> [Records provided]:
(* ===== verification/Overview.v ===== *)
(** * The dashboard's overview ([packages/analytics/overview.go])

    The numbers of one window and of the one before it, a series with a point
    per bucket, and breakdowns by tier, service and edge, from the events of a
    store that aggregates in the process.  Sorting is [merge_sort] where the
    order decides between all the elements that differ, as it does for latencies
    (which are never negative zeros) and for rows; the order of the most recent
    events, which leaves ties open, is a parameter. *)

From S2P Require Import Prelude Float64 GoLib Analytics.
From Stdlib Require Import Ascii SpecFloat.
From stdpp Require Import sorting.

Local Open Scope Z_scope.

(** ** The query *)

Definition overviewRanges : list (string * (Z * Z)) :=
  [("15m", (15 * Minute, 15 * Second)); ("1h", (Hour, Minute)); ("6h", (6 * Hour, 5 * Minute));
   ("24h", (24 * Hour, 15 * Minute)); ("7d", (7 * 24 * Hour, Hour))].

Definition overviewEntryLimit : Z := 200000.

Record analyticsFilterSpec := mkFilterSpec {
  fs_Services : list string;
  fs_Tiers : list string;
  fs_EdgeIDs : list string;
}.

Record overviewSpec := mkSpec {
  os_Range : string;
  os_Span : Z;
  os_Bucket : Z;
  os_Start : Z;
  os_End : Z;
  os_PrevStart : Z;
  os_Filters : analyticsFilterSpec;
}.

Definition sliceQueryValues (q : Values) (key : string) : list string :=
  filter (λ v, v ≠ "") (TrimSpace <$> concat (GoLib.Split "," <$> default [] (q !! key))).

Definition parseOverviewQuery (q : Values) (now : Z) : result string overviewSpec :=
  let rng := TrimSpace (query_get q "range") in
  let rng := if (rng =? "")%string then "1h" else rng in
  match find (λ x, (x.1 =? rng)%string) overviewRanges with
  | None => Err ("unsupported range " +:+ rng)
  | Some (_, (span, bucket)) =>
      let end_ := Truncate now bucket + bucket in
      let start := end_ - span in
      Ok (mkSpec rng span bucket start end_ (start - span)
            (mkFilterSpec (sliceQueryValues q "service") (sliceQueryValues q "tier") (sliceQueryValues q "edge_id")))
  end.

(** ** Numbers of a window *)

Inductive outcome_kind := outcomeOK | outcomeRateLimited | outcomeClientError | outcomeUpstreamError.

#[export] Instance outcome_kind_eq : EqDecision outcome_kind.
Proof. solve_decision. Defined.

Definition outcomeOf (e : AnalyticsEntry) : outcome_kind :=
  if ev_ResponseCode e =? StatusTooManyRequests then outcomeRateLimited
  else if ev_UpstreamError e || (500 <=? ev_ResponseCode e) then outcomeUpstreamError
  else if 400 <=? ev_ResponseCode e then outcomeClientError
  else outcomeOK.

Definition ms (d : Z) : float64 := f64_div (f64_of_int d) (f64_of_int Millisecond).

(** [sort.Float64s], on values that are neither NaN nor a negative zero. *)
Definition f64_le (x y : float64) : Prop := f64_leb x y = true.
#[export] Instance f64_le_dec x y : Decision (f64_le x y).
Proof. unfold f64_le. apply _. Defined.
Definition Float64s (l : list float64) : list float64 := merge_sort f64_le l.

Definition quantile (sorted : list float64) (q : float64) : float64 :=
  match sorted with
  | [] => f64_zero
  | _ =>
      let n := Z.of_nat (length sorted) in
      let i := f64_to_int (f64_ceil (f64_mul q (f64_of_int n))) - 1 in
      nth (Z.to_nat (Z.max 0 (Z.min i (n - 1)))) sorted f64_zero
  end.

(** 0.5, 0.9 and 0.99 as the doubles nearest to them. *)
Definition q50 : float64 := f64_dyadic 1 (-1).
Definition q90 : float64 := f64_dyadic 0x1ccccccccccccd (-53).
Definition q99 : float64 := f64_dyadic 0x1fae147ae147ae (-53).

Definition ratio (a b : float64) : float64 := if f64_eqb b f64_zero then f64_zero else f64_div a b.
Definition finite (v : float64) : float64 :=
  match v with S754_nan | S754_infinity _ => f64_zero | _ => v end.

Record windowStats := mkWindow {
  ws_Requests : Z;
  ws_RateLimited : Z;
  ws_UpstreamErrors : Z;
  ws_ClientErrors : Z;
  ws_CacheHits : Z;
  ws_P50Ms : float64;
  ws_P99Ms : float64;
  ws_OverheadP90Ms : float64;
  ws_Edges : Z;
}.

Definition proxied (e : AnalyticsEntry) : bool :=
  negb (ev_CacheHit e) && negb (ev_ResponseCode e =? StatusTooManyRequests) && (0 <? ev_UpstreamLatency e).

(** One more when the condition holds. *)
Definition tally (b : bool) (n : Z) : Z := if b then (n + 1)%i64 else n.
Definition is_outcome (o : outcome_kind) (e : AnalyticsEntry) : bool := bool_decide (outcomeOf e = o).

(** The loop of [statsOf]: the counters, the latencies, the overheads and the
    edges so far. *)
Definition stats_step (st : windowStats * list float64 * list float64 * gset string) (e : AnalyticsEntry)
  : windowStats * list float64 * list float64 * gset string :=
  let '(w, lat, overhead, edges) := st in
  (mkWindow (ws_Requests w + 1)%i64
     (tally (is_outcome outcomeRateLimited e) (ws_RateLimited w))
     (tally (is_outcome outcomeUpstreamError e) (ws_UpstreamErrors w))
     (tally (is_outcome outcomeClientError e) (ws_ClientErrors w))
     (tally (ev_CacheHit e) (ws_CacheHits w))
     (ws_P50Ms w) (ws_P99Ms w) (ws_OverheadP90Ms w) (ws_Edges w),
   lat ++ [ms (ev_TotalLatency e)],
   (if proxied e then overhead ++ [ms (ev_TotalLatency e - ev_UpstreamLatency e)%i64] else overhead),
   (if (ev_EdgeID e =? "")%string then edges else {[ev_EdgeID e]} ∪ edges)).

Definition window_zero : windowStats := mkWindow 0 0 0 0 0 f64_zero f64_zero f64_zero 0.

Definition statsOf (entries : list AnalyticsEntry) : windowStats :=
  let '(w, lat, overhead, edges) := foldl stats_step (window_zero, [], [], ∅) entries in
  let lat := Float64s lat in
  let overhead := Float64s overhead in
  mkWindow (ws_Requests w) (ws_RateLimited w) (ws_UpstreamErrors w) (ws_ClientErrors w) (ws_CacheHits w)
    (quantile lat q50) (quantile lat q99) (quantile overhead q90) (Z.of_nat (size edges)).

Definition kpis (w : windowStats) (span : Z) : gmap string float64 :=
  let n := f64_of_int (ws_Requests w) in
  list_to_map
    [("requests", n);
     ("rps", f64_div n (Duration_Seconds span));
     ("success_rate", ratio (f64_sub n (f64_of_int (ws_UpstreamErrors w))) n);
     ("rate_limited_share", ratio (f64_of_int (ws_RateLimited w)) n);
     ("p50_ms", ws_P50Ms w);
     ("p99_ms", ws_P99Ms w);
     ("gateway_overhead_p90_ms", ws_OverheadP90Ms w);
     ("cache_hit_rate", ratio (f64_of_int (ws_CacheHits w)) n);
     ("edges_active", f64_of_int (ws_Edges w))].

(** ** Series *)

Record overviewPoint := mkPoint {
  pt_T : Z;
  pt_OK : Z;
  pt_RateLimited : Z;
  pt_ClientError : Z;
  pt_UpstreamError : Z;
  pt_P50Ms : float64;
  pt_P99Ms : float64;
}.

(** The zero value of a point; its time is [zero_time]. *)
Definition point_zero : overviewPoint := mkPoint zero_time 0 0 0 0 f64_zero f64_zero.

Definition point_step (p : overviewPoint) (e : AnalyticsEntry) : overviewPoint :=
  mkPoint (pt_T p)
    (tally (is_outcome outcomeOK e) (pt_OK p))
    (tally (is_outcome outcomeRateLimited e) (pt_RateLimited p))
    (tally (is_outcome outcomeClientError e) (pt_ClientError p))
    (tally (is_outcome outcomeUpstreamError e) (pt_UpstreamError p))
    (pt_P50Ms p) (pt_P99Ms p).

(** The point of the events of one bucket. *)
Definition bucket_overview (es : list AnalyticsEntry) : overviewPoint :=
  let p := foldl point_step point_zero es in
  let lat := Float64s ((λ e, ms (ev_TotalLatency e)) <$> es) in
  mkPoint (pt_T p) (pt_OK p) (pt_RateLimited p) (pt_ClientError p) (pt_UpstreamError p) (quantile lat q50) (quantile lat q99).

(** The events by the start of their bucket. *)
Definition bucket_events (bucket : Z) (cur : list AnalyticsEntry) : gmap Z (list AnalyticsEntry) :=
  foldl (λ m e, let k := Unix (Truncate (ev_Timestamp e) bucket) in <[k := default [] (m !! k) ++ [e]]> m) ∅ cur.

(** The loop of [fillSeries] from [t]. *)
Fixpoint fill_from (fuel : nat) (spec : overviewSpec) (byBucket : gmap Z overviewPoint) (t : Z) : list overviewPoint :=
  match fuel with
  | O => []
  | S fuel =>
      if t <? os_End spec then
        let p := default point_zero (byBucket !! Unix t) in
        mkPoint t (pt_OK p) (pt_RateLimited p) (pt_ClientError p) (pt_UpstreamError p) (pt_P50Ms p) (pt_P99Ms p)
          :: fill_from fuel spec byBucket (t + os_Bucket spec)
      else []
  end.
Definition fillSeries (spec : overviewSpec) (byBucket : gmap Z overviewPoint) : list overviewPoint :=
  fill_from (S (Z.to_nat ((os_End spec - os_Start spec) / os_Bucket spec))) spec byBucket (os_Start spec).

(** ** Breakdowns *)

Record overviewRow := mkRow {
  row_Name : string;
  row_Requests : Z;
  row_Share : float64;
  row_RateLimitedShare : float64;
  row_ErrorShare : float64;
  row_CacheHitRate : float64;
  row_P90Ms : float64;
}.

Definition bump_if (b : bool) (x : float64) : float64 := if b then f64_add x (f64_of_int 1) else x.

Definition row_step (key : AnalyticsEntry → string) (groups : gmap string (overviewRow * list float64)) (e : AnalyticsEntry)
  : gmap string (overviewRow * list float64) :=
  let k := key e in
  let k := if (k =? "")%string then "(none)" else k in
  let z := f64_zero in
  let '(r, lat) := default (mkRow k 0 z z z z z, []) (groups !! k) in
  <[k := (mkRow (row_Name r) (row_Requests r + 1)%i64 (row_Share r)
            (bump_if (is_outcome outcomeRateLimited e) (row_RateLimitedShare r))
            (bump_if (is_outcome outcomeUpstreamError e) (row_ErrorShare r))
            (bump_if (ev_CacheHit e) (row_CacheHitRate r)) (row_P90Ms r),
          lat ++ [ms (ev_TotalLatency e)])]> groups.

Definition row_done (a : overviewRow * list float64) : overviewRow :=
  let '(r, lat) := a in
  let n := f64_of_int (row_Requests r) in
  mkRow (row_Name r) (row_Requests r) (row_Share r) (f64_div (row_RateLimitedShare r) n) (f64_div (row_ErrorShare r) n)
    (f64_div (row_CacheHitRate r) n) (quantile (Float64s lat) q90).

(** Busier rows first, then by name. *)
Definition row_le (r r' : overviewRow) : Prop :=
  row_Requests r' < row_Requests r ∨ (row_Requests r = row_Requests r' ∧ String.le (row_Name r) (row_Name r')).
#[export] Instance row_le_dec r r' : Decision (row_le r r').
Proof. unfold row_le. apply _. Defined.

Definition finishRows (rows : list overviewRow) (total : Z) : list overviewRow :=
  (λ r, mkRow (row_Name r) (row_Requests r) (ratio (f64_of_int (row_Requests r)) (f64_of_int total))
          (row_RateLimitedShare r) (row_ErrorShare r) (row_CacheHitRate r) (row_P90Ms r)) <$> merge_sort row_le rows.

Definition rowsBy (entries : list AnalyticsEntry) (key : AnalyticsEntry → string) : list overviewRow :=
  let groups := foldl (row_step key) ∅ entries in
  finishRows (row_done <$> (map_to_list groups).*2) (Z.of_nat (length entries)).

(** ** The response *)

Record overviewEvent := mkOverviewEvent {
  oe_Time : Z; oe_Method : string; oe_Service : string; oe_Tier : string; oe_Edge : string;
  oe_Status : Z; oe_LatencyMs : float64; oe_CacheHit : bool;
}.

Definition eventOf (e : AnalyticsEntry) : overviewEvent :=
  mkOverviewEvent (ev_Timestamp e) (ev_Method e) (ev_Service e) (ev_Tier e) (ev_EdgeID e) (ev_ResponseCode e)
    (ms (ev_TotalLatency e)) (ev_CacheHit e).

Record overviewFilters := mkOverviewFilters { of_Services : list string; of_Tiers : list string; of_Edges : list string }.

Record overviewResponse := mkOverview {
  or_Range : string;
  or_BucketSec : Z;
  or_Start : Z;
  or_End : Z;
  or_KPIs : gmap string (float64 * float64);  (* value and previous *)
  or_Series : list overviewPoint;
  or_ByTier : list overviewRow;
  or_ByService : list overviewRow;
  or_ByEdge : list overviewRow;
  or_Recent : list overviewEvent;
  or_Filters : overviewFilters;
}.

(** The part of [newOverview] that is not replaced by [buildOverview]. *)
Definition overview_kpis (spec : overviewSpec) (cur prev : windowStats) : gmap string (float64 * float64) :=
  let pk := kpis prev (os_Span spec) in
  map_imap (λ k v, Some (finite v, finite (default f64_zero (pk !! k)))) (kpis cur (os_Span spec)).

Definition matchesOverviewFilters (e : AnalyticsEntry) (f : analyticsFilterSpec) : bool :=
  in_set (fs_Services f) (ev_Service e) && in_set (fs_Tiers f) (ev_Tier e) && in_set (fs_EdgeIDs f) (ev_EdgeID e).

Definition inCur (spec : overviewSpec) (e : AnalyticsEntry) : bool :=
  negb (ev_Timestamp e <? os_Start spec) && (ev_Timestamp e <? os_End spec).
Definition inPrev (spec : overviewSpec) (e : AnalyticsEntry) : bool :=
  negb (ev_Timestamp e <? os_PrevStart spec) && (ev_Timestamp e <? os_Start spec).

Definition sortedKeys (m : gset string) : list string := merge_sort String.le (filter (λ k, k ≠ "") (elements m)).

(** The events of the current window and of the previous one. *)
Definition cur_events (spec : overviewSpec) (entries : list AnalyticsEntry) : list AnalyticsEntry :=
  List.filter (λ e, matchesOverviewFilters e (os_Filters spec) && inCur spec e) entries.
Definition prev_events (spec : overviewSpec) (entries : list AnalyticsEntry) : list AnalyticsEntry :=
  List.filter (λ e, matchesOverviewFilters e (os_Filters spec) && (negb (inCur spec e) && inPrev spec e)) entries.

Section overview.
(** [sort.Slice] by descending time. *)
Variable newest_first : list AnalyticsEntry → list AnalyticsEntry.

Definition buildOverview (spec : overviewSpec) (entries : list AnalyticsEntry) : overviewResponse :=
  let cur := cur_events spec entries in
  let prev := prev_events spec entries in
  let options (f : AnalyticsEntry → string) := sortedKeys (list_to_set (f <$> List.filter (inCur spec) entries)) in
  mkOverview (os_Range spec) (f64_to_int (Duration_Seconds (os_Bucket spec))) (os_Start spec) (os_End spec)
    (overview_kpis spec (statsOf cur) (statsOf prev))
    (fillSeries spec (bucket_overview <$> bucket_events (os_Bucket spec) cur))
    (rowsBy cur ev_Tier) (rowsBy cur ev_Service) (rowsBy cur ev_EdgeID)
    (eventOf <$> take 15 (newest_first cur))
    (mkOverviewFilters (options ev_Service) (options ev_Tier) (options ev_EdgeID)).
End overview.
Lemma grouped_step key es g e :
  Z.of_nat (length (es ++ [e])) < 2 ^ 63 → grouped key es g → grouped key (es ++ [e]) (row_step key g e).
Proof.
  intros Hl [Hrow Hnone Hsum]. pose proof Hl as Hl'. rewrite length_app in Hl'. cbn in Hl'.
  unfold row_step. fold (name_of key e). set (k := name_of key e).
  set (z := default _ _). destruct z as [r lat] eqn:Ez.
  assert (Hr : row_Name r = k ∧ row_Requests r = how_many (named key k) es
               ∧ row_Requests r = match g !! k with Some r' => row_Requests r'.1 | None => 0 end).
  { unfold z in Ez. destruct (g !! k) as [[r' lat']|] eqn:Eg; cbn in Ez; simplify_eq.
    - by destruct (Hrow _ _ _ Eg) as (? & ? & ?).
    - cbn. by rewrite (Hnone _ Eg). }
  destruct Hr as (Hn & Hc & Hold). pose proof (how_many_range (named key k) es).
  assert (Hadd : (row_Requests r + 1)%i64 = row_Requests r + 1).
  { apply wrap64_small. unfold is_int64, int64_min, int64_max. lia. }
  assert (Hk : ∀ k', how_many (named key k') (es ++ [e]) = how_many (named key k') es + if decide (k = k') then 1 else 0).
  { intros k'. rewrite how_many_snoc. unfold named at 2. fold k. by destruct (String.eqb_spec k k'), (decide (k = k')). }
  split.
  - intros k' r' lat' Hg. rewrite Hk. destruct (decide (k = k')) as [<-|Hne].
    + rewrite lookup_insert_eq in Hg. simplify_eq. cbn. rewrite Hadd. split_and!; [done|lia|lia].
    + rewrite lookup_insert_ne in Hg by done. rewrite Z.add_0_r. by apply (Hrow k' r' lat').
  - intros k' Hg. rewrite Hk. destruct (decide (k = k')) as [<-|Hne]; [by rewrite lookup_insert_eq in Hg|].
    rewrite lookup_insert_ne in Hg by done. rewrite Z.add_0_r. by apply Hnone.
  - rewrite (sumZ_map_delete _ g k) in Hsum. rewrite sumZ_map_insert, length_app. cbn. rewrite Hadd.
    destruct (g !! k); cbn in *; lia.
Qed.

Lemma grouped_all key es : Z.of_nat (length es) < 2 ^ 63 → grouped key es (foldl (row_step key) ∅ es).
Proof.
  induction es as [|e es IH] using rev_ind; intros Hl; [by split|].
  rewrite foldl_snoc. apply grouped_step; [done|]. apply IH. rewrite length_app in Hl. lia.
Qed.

> [About this task]:
Print, without alteration, only the lines above between the one holding "(pt_P50Ms p) (pt_P99Ms p)." and the one holding "let lat := Float64s ((λ", inclusive.

> [Solution for this exercise]:
    (pt_P50Ms p) (pt_P99Ms p).

(** The point of the events of one bucket. *)
Definition bucket_overview (es : list AnalyticsEntry) : overviewPoint :=
  let p := foldl point_step point_zero es in
  let lat := Float64s ((λ e, ms (ev_TotalLatency e)) <$> es) in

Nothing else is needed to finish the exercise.